For our final sponsored post about enhancing the NHL experience, I'm envisioning a scenario where I replace Gary Bettman with someone infinitely more qualified: me. As your new NHL commissioner / benevolent overlord, I'm ready to make some changes to improve the game. Here are the 9 things I'd do to "fix" hockey.

1.       No more loser point. I don't love the shootout, but even I have to admit that it's exciting to watch. But you know what? The NBA slam dunk contest is kind of exciting too (or, it was the last time I watched it, probably sometime in the ‘90s). Just because it's exciting doesn't mean you want a game decided by one. It's gone. From now on, 4-on-4 sudden-death overtime is extended from 5 minutes to 20. That's right, I said 20. If you win, 2 points. Lose? Nothing. Zilch. Zip. Not even a home version of the game. If the game is still tied after 4 periods of hockey, it's a tie. End of story.

2.       Vary rink sizes. Wouldn't it be awesome to give some baseball-like character to each of the rinks? Different sized rinks would open up all sorts of different playing strategies. Smaller rinks would emphasize hitting, larger rinks would reward skill. Do you build your roster around your rink...or one that's balanced enough to play well anywhere?

3.       Divisional Playoffs. There is nothing duller than the "balanced" 1-8 playoff seeding used by the NHL today. Yawn. We're bringing back divisional playoff play. 4 divisions, 4 teams from each division make the playoffs, and the first two rounds feature all-divisional play (1vs4, 2vs3 in round 1, with the winners playing each other in round 2). Why? Because the only thing more exciting than playoff hockey is playoff hockey between two rival teams. The league got rid of divisional play because sometime the 5th best team in one division was better than the 4th best team in another division. To this I say: boo hoo. If you can't finish in the top 4 in your division, you can skip the postseason.

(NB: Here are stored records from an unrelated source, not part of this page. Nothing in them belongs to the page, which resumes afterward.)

(** [get_place_reviews(place_id)]: [(reviews, err)]. *)
Definition get_place_reviews (api_key : string) (legacy : string -> LegacyResp)
  (new_api : string -> NewApiResp) (place_id : string)
  : option (list MReview) * option string :=
  if String.eqb api_key "" then (None, Some "No GOOGLE_PLACES_API_KEY")
  else
    let is_hex := py_in "0x" place_id && py_in ":" place_id in
    let fallback (otherwise : option (list MReview) * option string) :=
      match fetch_reviews_new_api new_api place_id with
      | PyExc m => (None, Some m)
      | PyOk (reviews, None) => (reviews, None)
      | PyOk (_, Some _) => otherwise
      end in
    match legacy place_id with
    | LegacyExc m => (None, Some m)
    | LegacyHttp code status result =>
        if code =? 200 then
          match opt_str_eqb status (Some "OK"), result with
          | true, Some reviews => (Some (match reviews with Some l => l | None => [] end), None)
          | _, _ =>
              let st := get_default status "unknown" in
              if is_hex && (String.eqb st "INVALID_REQUEST" || String.eqb st "ZERO_RESULTS")
              then fallback (Some [], Some st)
              else (Some [], Some st)
          end
        else if is_hex then fallback (None, Some ("HTTP " ++ show_Z code))
        else (None, Some ("HTTP " ++ show_Z code))
    end.

(** The gateways of [run_review_check] built from these functions. *)
Definition places_gateways (api_key : string) (search : string -> SearchResp)
  (legacy : string -> LegacyResp) (new_api : string -> NewApiResp) : MonitorGateways :=
  {| mg_resolve := resolve_to_chij_place_id api_key search;
     mg_get_place_reviews := get_place_reviews api_key legacy new_api |}.

End MonitorFetch.

(** ** Twilio failures

    [twilio_client.messages.create] raises when Twilio refuses a message,
    for example when the [To] address is not a valid WhatsApp number.
    [twilio_error to body] is [Some e] when that call for the address [to]
    and the body [body] raises with the message [e], and [None] when
    Twilio accepts the message.  [Raises A] is the outcome of a Python call
    that returns an [A] or raises; both carry the tables at that point,
    since the Supabase writes done before a raise are kept. *)
Inductive Raises (A : Type) : Type :=
| Ret (a : A) (w : World)
| Exc (e : string) (w : World).

Arguments Ret {A} a w.
Arguments Exc {A} e w.

(** The tables after a call, whether it returned or raised: a [try] whose
    [except] only prints. *)
Definition final_world {A : Type} (r : Raises A) : World :=
  match r with Ret _ w => w | Exc _ w => w end.

(** A [for] loop whose body may raise: the first raise leaves the loop. *)
Fixpoint fold_raises {B : Type} (f : World -> B -> Raises unit) (l : list B) (w : World)
  : Raises unit :=
  match l with
  | [] => Ret tt w
  | x :: l' =>
      match f w x with
      | Ret _ w1 => fold_raises f l' w1
      | Exc e w1 => Exc e w1
      end
  end.

(** The HTTP answer of a Flask view: [200] with the TwiML envelope, or the
    [500 Internal Server Error] of an exception the view does not catch. *)
Inductive Http :=
| Http200 (env : Envelope)
| Http500.

Section Fallible.

Variable repr_float : Q -> string.
Variable py_float : string -> option Q.
Variable twilio_ready : bool.
Variable twilio_error : string -> string -> option string.

(** [send_whatsapp(to, message)]; the call of line 46 raises when Twilio
    refuses the message. *)
Definition send_whatsapp_r (to message : string) (w : World) : Raises unit :=
  if negb twilio_ready then Ret tt w
  else
    let to' := if startswith to "whatsapp:" then to else "whatsapp:" ++ to in
    match twilio_error to' message with
    | Some e => Exc e w
    | None => Ret tt (set_outbox w (outbox w ++ [(to', message)]))
    end.

(** [handle_send_order(business)]: a raise of the send at line 327 leaves
    the function before the status update of line 328. *)
Definition handle_send_order_r (business : Business) (w : World) : Raises string :=
  match pending_of business "purchase_order" w with
  | [] => Ret "No pending purchase orders found." w
  | action :: _ =>
      let supplier_wa := item_supplier_whatsapp (pa_item_data action) in
      let sname := show_opt (item_supplier_name (pa_item_data action)) in
      if String.eqb supplier_wa "" then
        Ret ("No WhatsApp number for " ++ sname ++ ". Add it to your Google Sheet.") w
      else
        let supplier_wa' := if startswith supplier_wa "whatsapp:" then supplier_wa
                            else "whatsapp:" ++ supplier_wa in
        match send_whatsapp_r supplier_wa' (get_default (pa_draft_reply action) "") w with
        | Exc e w1 => Exc e w1
        | Ret _ w1 => Ret ("✅ Order sent to " ++ sname ++ "!")
                          (set_status (pa_id action) "completed" w1)
        end
  end.

(** The command branches of [webhook].  Of them only [send order] calls
    Twilio; the others are those of [route], which call no Twilio. *)
Definition route_r (gw : Gateways) (b : Business) (incoming_msg msg_lower : string)
  (now : Z) (w : World) : Raises (option string) :=
  if negb (startswith msg_lower "order ")
     && in_strings msg_lower ["send order"; "yes send"; "send it"] then
    match handle_send_order_r b w with
    | Ret r w1 => Ret (Some r) w1
    | Exc e w1 => Exc e w1
    end
  else
    let '(r, w1) := route repr_float py_float twilio_ready gw b incoming_msg msg_lower now w in
    Ret r w1.

(** [webhook()]: nothing in the view catches an exception of a command
    handler, so Flask answers it with a [500]. *)
Definition webhook_r (gw : Gateways) (body sender : string) (now : Z) (w : World)
  : Http * World :=
  let incoming_msg := py_strip body in
  let msg_lower := py_lower incoming_msg in
  match get_business sender w with
  | None => (Http200 ["Welcome to Wavy AI! You're not registered yet."], w)
  | Some business =>
      match route_r gw business incoming_msg msg_lower now w with
      | Exc _ w1 => (Http500, w1)
      | Ret reply w1 =>
          let reply' := match reply with
                        | Some r => r
                        | None => chat_reply gw business incoming_msg
                        end in
          (Http200 [reply'], w1)
      end
  end.

(** [monday_stock_summary()]: the [try] of lines 426-430 catches a raise
    of one business's send, and the loop goes on with the next business. *)
Definition monday_stock_summary_r (w : World) : World :=
  fold_left (fun w b => final_world (send_whatsapp_r (biz_owner_phone b)
                                       (handle_check_stock repr_float b w) w))
            (businesses w) w.

(** One iteration of the inner loop of [check_reviews_for_all_businesses]:
    the seen review is stored (line 398) before the send (line 408), the
    action after it (line 412). *)
Definition review_step_r (gw : Gateways) (business : Business) (place_id : string) (now : Z)
  (w : World) (review : Review) : Raises unit :=
  let review_id := app_review_id place_id review in
  if seen review_id w then Ret tt w
  else
    let reviewer := get_default (rv_author_name review) "Someone" in
    let rating := match rv_rating review with Some r => r | None => 0 end in
    let text := get_default (rv_text review) "" in
    let reply_draft := draft_review_reply gw (biz_name business) reviewer rating text in
    let w1 := insert_seen_review
      (fun id => {| sr_id := id; sr_review_id := review_id; sr_business_id := biz_id business;
                    sr_reviewer_name := reviewer; sr_rating := rating;
                    sr_review_text := text; sr_reply_draft := Some reply_draft;
                    sr_replied := false |}) w in
    let urgent := if rating <=? 3 then "🚨 *URGENT*" ++ nl ++ nl
                  else "⭐ *New Review*" ++ nl ++ nl in
    match send_whatsapp_r (biz_owner_phone business)
      (urgent ++ "*" ++ reviewer ++ "* " ++ stars rating ++ nl ++ dq ++ take 300 text ++ dq
       ++ nl ++ nl ++ "*Suggested reply:*" ++ nl ++ dq ++ reply_draft ++ dq ++ nl ++ nl
       ++ "Reply *YES* to approve.") w1 with
    | Exc e w2 => Exc e w2
    | Ret _ w2 =>
        Ret tt (insert_pending_action
          (fun id => {| pa_id := id; pa_business_id := biz_id business;
                        pa_owner_phone := biz_owner_phone business;
                        pa_action_type := "review_reply"; pa_item_name := None;
                        pa_item_data := None; pa_review_id := Some review_id;
                        pa_draft_reply := Some reply_draft; pa_status := "pending";
                        pa_created_at := now |}) w2)
    end.

(** One iteration of the outer loop of [check_reviews_for_all_businesses]. *)
Definition check_business_reviews_r (gw : Gateways) (now : Z) (w : World) (b : Business)
  : Raises unit :=
  match business_place_id b with
  | Some place_id =>
      if String.eqb place_id "" then Ret tt w
      else match gw_get_reviews gw place_id with
           | None => Ret tt w
           | Some place_data =>
               fold_raises (review_step_r gw b place_id now) (pd_reviews place_data) w
           end
  | None => Ret tt w
  end.

(** [check_reviews_for_all_businesses()]: no [try] in it, so a raise ends
    the whole run. *)
Definition check_reviews_for_all_businesses_r (gw : Gateways) (now : Z) (w : World)
  : Raises unit :=
  fold_raises (check_business_reviews_r gw now) (businesses w) w.

(** One iteration of the loop of [send_stock_alerts]: the send (line 242)
    comes before the insert of the action (line 243). *)
Definition send_stock_alert_r (business : Business) (now : Z) (w : World) (item : Alert)
  : Raises unit :=
  let recent := recent_stock_alerts business now w in
  if existsb (fun r => opt_str_eqb (pa_item_name r) (Some (al_name item))) recent then Ret tt w
  else
    match send_whatsapp_r (biz_owner_phone business) (stock_alert_msg repr_float item) w with
    | Exc e w1 => Exc e w1
    | Ret _ w1 =>
        Ret tt (insert_pending_action
          (fun id => {| pa_id := id; pa_business_id := biz_id business;
                        pa_owner_phone := biz_owner_phone business;
                        pa_action_type := "stock_alert"; pa_item_name := Some (al_name item);
                        pa_item_data := Some (ItemAlert item); pa_review_id := None;
                        pa_draft_reply := None; pa_status := "pending";
                        pa_created_at := now |}) w1)
    end.

(** [send_stock_alerts(business, alerts)] *)
Definition send_stock_alerts_r (business : Business) (alerts : list Alert) (now : Z)
  (w : World) : Raises unit :=
  fold_raises (send_stock_alert_r business now) alerts w.

(** The body of the [try] in the loop of [run_stock_monitor]. *)
Definition reconcile_business_r (gw : Gateways) (now : Z) (w : World) (b : Business)
  : Raises unit :=
  let rows := gw_read_stock_sheet gw b in
  match rows with
  | [] => Ret tt w
  | _ =>
      let w1 := sync_stock_to_supabase py_float b rows now w in
      let alerts := check_stock_levels py_float b rows now w1 in
      match alerts with
      | [] => Ret tt w1
      | _ => send_stock_alerts_r b alerts now w1
      end
  end.

(** [run_stock_monitor()]: the [except] of line 265 catches a raise of one
    business and the loop goes on. *)
Definition run_stock_monitor_r (gw : Gateways) (now : Z) (w : World) : World :=
  fold_left (fun w b => final_world (reconcile_business_r gw now w b)) (businesses w) w.

End Fallible.

(** ** Binary64 arithmetic

    The numbers of [predict_stockout] are Python floats.  A finite float is
    kept as the rational it denotes ([-0.0] is identified with [0.0]);
    every operation rounds its exact result to the nearest double, ties to
    even, with subnormals below [2^-1022] and overflow to infinity. *)
Inductive PyFloat :=
| Fin (q : Q)
| Inf (positive : bool)
| NaN.

(** [2^k] for an integer [k]. *)
Definition pow2 (k : Z) : Q :=
  if 0 <=? k then inject_Z (2 ^ k) else (1 # Z.to_pos (2 ^ (- k)))%Q.

(** [floor(log2 x)] for [x > 0]. *)
Definition qlog2 (x : Q) : Z :=
  let k := Z.log2 (Qnum x) - Z.log2 (Zpos (Qden x)) in
  if Qle_bool (pow2 k) x then k else k - 1.

(** The double nearest to [x]: the significand has 53 bits, the least
    exponent of its last bit is -1074, and a value of [2^1024] or more
    after rounding is an infinity. *)
Definition round_binary64 (x : Q) : PyFloat :=
  if Qeq_bool x 0 then Fin 0
  else
    let ax := Qabs x in
    let e := Z.max (qlog2 ax - 52) (-1074) in
    let r := (inject_Z (round_half_even (ax / pow2 e)) * pow2 e)%Q in
    if Qle_bool (pow2 1024) r then Inf (Qle_bool 0 x)
    else Fin (if Qle_bool 0 x then r else - r)%Q.

(** [abs(x)] *)
Definition f_abs (x : PyFloat) : PyFloat :=
  match x with
  | Fin q => Fin (Qabs q)
  | Inf _ => Inf true
  | NaN => NaN
  end.

(** [x + y] *)
Definition f_add (x y : PyFloat) : PyFloat :=
  match x, y with
  | Fin a, Fin b => round_binary64 (a + b)
  | Inf s, Inf t => if Bool.eqb s t then Inf s else NaN
  | Inf s, Fin _ | Fin _, Inf s => Inf s
  | _, _ => NaN
  end.

(** [x / y]; [None] is the [ZeroDivisionError] Python raises for a zero
    divisor. *)
Definition f_div (x y : PyFloat) : option PyFloat :=
  match y with
  | Fin b =>
      if Qeq_bool b 0 then None
      else match x with
           | Fin a => Some (round_binary64 (a / b))
           | Inf s => Some (Inf (Bool.eqb s (Qle_bool 0 b)))
           | NaN => Some NaN
           end
  | Inf _ =>
      match x with
      | Fin _ => Some (Fin 0)
      | _ => Some NaN
      end
  | NaN => Some NaN
  end.

(** [x > 0] *)
Definition f_gt0 (x : PyFloat) : bool :=
  match x with
  | Fin q => negb (Qle_bool q 0)
  | Inf s => s
  | NaN => false
  end.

4.       Realignment. Of course, #3 won't work with 6 divisions, so we're going to have to move some teams around. This could be an opportunity to bring in the "classic" division names here (Smyth, Patrick, Wales, Norris), but I don't feel a need to bring those back. Geographical names work just fine, thanks. We'll keep the East and West Conference. In the East, will have a Northeast Division (Montreal, Boston, Toronto, Ottawa, Buffalo, Detroit, Columbus) and an Atlantic Division (Carolina, Washington, NYI, NYR, New Jersey, Pittsburgh, Philadelphia). Out West we'll have a Pacific (Vancouver, LA, SJ, Anaheim, Phoenix, Calgary, Colorado and Edmonton) and a Central Division (Minnesota, Dallas, Nashville, St Louis, Chicago, Atlanta, Tampa and Florida). For the most part, existing rivalries remain intact. A few are restored (Toronto and Detroit) and there's potential for some new ones to form (Minnesota and Chicago). Oh, and yes, there are 14 teams in the East and 16 in the West. It's okay - life will go on.

5.       No Uniprons. Simple enough, yes?

6.       Organizational Salary Cap. I don't love the cap, but it seems like there's a couple of things that can be done to salvage it into what it was meant to do: level the playing field. One would be to extend the cap to all of an organization's players under contract. It would be a higher cap, of course, but your players in the minors count (and you'll need to have a minimum number under contract). No more stashing a veteran in the minors just for cap relief.

7.       5 Year Maximum Contract. The mega-long contracts we're seeing in the league are not just salary cap exploits. They also limit player movement. That won't work in my NHL. No contract over five years; we want to make sure these guys get onto the open market a couple of times to jazz up free agency a bit.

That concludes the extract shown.